The organised search lasted for more than a week but, to cut a long story short, the boy was never found. There were a great many conjectures about his fate because it was as if the earth had simply swallowed him up. Some thought he had drowned in the Eskifjördur River and been carried down to the sea, others that he had been driven by the weather higher up into the mountains than anyone had envisaged. Others still thought he must have been lost in the bogs above the head of Eskifjördur fjord as he was making his way home.
Sveinn Erlendsson’s grief at the fate of his sons was said to be terrible to behold. Later the rumour arose in the neighbourhood that his wife Áslaug had warned her husband against taking both boys with him on to the moor that day but that he had ignored her warning.

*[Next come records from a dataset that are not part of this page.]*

(** * v-chat: the socket layer and the message controller

    A shallow embedding of [server/src/socket/index.js] and of
    [server/src/controllers/message.controller.js], with the properties the
    specification states about them.

    JavaScript objects used as dictionaries are finite maps, the adapter's
    room table is a finite map from room keys to finite sets of socket ids,
    and code that mutates the server or throws is written in a state and
    error monad over one [World] record. *)

From Stdlib Require Import Ascii String.
From stdpp Require Import base strings gmap list fin_maps.

Open Scope string_scope.
Open Scope list_scope.

(** ** JavaScript values the code passes around *)

(** A mongoose [ObjectId]: an object wrapping a hexadecimal string.
    [toString] gives that string back. The record does not check the
    format of the string; the ids made from a string, [ObjectId_of] below,
    are well formed. *)
Record ObjectId := mkObjectId { hex : string }.

Definition toString (o : ObjectId) : string := hex o.

Definition is_hex_digit (c : ascii) : bool :=
  let n := nat_of_ascii c in
  Nat.leb 48 n && Nat.leb n 57
  || Nat.leb 65 n && Nat.leb n 70
  || Nat.leb 97 n && Nat.leb n 102.

Fixpoint all_hex (s : string) : bool :=
  match s with
  | EmptyString => true
  | String c s' => is_hex_digit c && all_hex s'
  end.

(** A letter [A] to [F] as the id prints it. *)
Definition lower_hex (c : ascii) : ascii :=
  let n := nat_of_ascii c in
  if Nat.leb 65 n && Nat.leb n 70 then ascii_of_nat (n + 32) else c.

Fixpoint lowercase (s : string) : string :=
  match s with
  | EmptyString => EmptyString
  | String c s' => String (lower_hex c) (lowercase s')
  end.

(** The id a string stands for. [new mongoose.Types.ObjectId(s)] and the
    cast mongoose applies to the id of a query both accept a string of 24
    hexadecimal digits, in either case, and no other string; the id prints
    in lower case. *)
Definition ObjectId_of (s : string) : option ObjectId :=
  if Nat.eqb (String.length s) 24 && all_hex s
  then Some (mkObjectId (lowercase s))
  else None.

#[global] Instance ObjectId_eq_dec : EqDecision ObjectId.
Proof. solve_decision. Defined.

(** Whether [o] is the id the string stands for. *)
Definition has_id (s : string) (o : ObjectId) : bool :=
  bool_decide (ObjectId_of s = Some o).

#[global] Instance ObjectId_countable : Countable ObjectId.
Proof. apply (inj_countable' hex mkObjectId). by intros []. Defined.

(** A room key, as it is handed to [socket.join], [socket.leave] and
    [socket.in]. The adapter keeps rooms in a JavaScript [Map], whose keys
    are compared by identity of value: a string key and an [ObjectId]
    object are never the same key, even when the object prints as that
    string. No room is ever created under an [ObjectId] key by this code,
    so comparing [ROid] keys by their contents loses nothing.

    The handlers pass on whatever the client sent, so a key may also be a
    number (kept as JavaScript prints it: two numbers are the same key when
    they print alike), a boolean, [null], [undefined] (a packet without
    argument), or an object other than an array (a plain object, binary
    data, an acknowledgement function): such an object is a key by its
    identity, and every packet brings objects of its own. *)
Inductive Room :=
| RStr (s : string)
| ROid (o : ObjectId)
| RNum (printed : string)
| RBool (b : bool)
| RNull
| RUndefined
| RObj (identity : nat).

#[global] Instance Room_eq_dec : EqDecision Room.
Proof. solve_decision. Defined.

Definition Room_to_sum (r : Room)
    : string + ObjectId + (string + bool + (bool + nat)) :=
  match r with
  | RStr s => inl (inl s)
  | ROid o => inl (inr o)
  | RNum printed => inr (inl (inl printed))
  | RBool b => inr (inl (inr b))
  | RNull => inr (inr (inl true))
  | RUndefined => inr (inr (inl false))
  | RObj identity => inr (inr (inr identity))
  end.

Definition Room_of_sum (x : string + ObjectId + (string + bool + (bool + nat)))
    : Room :=
  match x with
  | inl (inl s) => RStr s
  | inl (inr o) => ROid o
  | inr (inl (inl printed)) => RNum printed
  | inr (inl (inr b)) => RBool b
  | inr (inr (inl true)) => RNull
  | inr (inr (inl false)) => RUndefined
  | inr (inr (inr identity)) => RObj identity
  end.

(** The argument of an inbound event as its handler gets it: one value, or
    an array of values. [socket.join] and [socket.in] take an array for the
    rooms it lists; an array inside an array is an object like any other. *)
Inductive Data :=
| One (key : Room)
| Many (keys : list Room).

Coercion One : Room >-> Data.

#[global] Instance Data_eq_dec : EqDecision Data.
Proof. solve_decision. Defined.

#[global] Instance Room_countable : Countable Room.
Proof. apply (inj_countable' Room_to_sum Room_of_sum). by intros []. Defined.

(** Truthiness of a value that is a string or [undefined]: [!token] holds
    for [undefined] and for the empty string. *)
Definition truthy (v : option string) : bool :=
  match v with
  | Some s => bool_decide (s ≠ "")
  | None => false
  end.

(** [a || b] on such values. *)
Definition js_or (a b : option string) : option string :=
  if truthy a then a else b.

(** Thrown values. [apiError] is the class of [utils/apiError.js] (a status
    code and a message); every other thrown value is kept with its name and
    its [message] property, which may be missing. *)
Inductive JsError :=
| apiError (statusCode : nat) (message : string)
| Thrown (name : string) (message : option string).

#[global] Instance JsError_eq_dec : EqDecision JsError.
Proof. solve_decision. Defined.

(** [error?.message] *)
Definition error_message (e : JsError) : option string :=
  match e with
  | apiError _ m => Some m
  | Thrown _ m => m
  end.

Definition ReferenceError (ident : string) : JsError :=
  Thrown "ReferenceError" (Some (ident +:+ " is not defined")).

Definition TypeError (what : string) : JsError :=
  Thrown "TypeError" (Some what).

(** The error of [new mongoose.Types.ObjectId(s)] for a string that is not
    an id. *)
Definition BSONError : JsError :=
  Thrown "BSONError"
    (Some "input must be a 24 character hex string, 12 byte Uint8Array, or an integer").

Definition quoted (s : string) : string :=
  String (ascii_of_nat 34) s +:+ String (ascii_of_nat 34) "".

(** The error of a mongoose query whose id cannot be cast. *)
Definition CastError (value path model : string) : JsError :=
  Thrown "CastError"
    (Some ("Cast to ObjectId failed for value " +:+ quoted value
           +:+ " (type string) at path " +:+ quoted path
           +:+ " for model " +:+ quoted model)).

(** ** Documents of the data store *)

Record UserDoc := mkUser {
  user_id : ObjectId;
  username : string;
  email : string;
  avatar : string;
  password : option string;
  refreshToken : option string }.

Record Attachment := mkAttachment { url : string; localPath : string }.

Record MessageDoc := mkMessage {
  msg_id : ObjectId;
  msg_sender : ObjectId;
  msg_content : string;
  msg_chat : ObjectId;
  msg_attachments : list Attachment }.

Record ChatDoc := mkChat {
  chat_id : ObjectId;
  chat_participants : list ObjectId;
  chat_lastMessage : option ObjectId }.

(** The sender as [messageCommonAggregation] projects it: [_id] (kept by
    default), [username], [avatar], [email]. *)
Record SenderView := mkSenderView {
  sv_id : ObjectId;
  sv_username : string;
  sv_avatar : string;
  sv_email : string }.

(** A message after [messageCommonAggregation]: the [$lookup] then
    [$first] leave the sender undefined when no user matches. *)
Record AggregatedMessage := mkAggregated {
  am_message : MessageDoc;
  am_sender : option SenderView }.

#[global] Instance UserDoc_eq_dec : EqDecision UserDoc.
Proof. solve_decision. Defined.
#[global] Instance Attachment_eq_dec : EqDecision Attachment.
Proof. solve_decision. Defined.
#[global] Instance MessageDoc_eq_dec : EqDecision MessageDoc.
Proof. solve_decision. Defined.
#[global] Instance ChatDoc_eq_dec : EqDecision ChatDoc.
Proof. solve_decision. Defined.
#[global] Instance SenderView_eq_dec : EqDecision SenderView.
Proof. solve_decision. Defined.
#[global] Instance AggregatedMessage_eq_dec : EqDecision AggregatedMessage.
Proof. solve_decision. Defined.

(** ** Events *)

(** Modelled from the spec: [ChatEventEnum] of [constants.js], which is not
    among the sources. Section 6 of the specification lists the event
    kinds; the constructors carry the names the sources use
    ([ChatEventEnum.TYPING_EVENT], ...), and [STOP_TYPING_EVENT] is the
    kind the specification calls TYPING_STOP. *)
Inductive ChatEventEnum :=
| CONNECTED_EVENT
| DISCONNECT_EVENT
| JOIN_CHAT_EVENT
| TYPING_EVENT
| STOP_TYPING_EVENT
| MESSAGE_RECEIVED_EVENT
| MESSAGE_DELETE_EVENT
| NEW_CHAT_EVENT
| UPDATE_GROUP_NAME_EVENT
| LEAVE_CHAT_EVENT
| SOCKET_ERROR_EVENT.

#[global] Instance ChatEventEnum_eq_dec : EqDecision ChatEventEnum.
Proof. solve_decision. Defined.

(** What an outbound event carries. *)
Inductive Payload :=
| PUndefined
| PText (s : string)
| PRoom (r : Room)
| PRooms (rs : list Room)
| PAggregated (m : AggregatedMessage)
| PMessage (m : MessageDoc).

#[global] Instance Payload_eq_dec : EqDecision Payload.
Proof. solve_decision. Defined.

Definition SocketId := string.

(** One event put on the wire towards one connection. *)
Record Delivery := mkDelivery {
  dl_to : SocketId;
  dl_event : ChatEventEnum;
  dl_data : Payload }.

#[global] Instance Delivery_eq_dec : EqDecision Delivery.
Proof. solve_decision. Defined.

(** ** The room registry *)

Module Registry.

(** Modelled from the spec: the room table behind [socket.join],
    [socket.leave] and [in(room)], which belongs to the socket.io
    dependency and is not among the sources. Section 4.2: a mapping from
    room identifier to the set of connection handles; [membersOf] is the
    current member set of a room, empty for a room without entry. *)
Definition membersOf (reg : gmap Room (gset SocketId)) (room : Room)
  : gset SocketId :=
  default ∅ (reg !! room).

(** Modelled from the spec: [join] of section 4.2, behind [socket.join] of
    the socket.io dependency: it adds the handle to the room's member set,
    creating the set if absent. *)
Definition join (room : Room) (c : SocketId)
    (reg : gmap Room (gset SocketId)) : gmap Room (gset SocketId) :=
  <[room := membersOf reg room ∪ {[c]}]> reg.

The elder brother recovered from his frostbite but was said to have been left gloomy and withdrawn by his ordeal. He was reputed to have continued searching for his brother’s remains for as long as the family lived at Bakkasel.
Two years after these events, the family left the district and moved to Reykjavík and Bakkasel was left derelict, as we have said.
Erlendur closed the book and ran his hand over the worn cover. Eva Lind sat silently facing him on the sofa. A long moment passed before she reached for the packet of cigarettes on the table.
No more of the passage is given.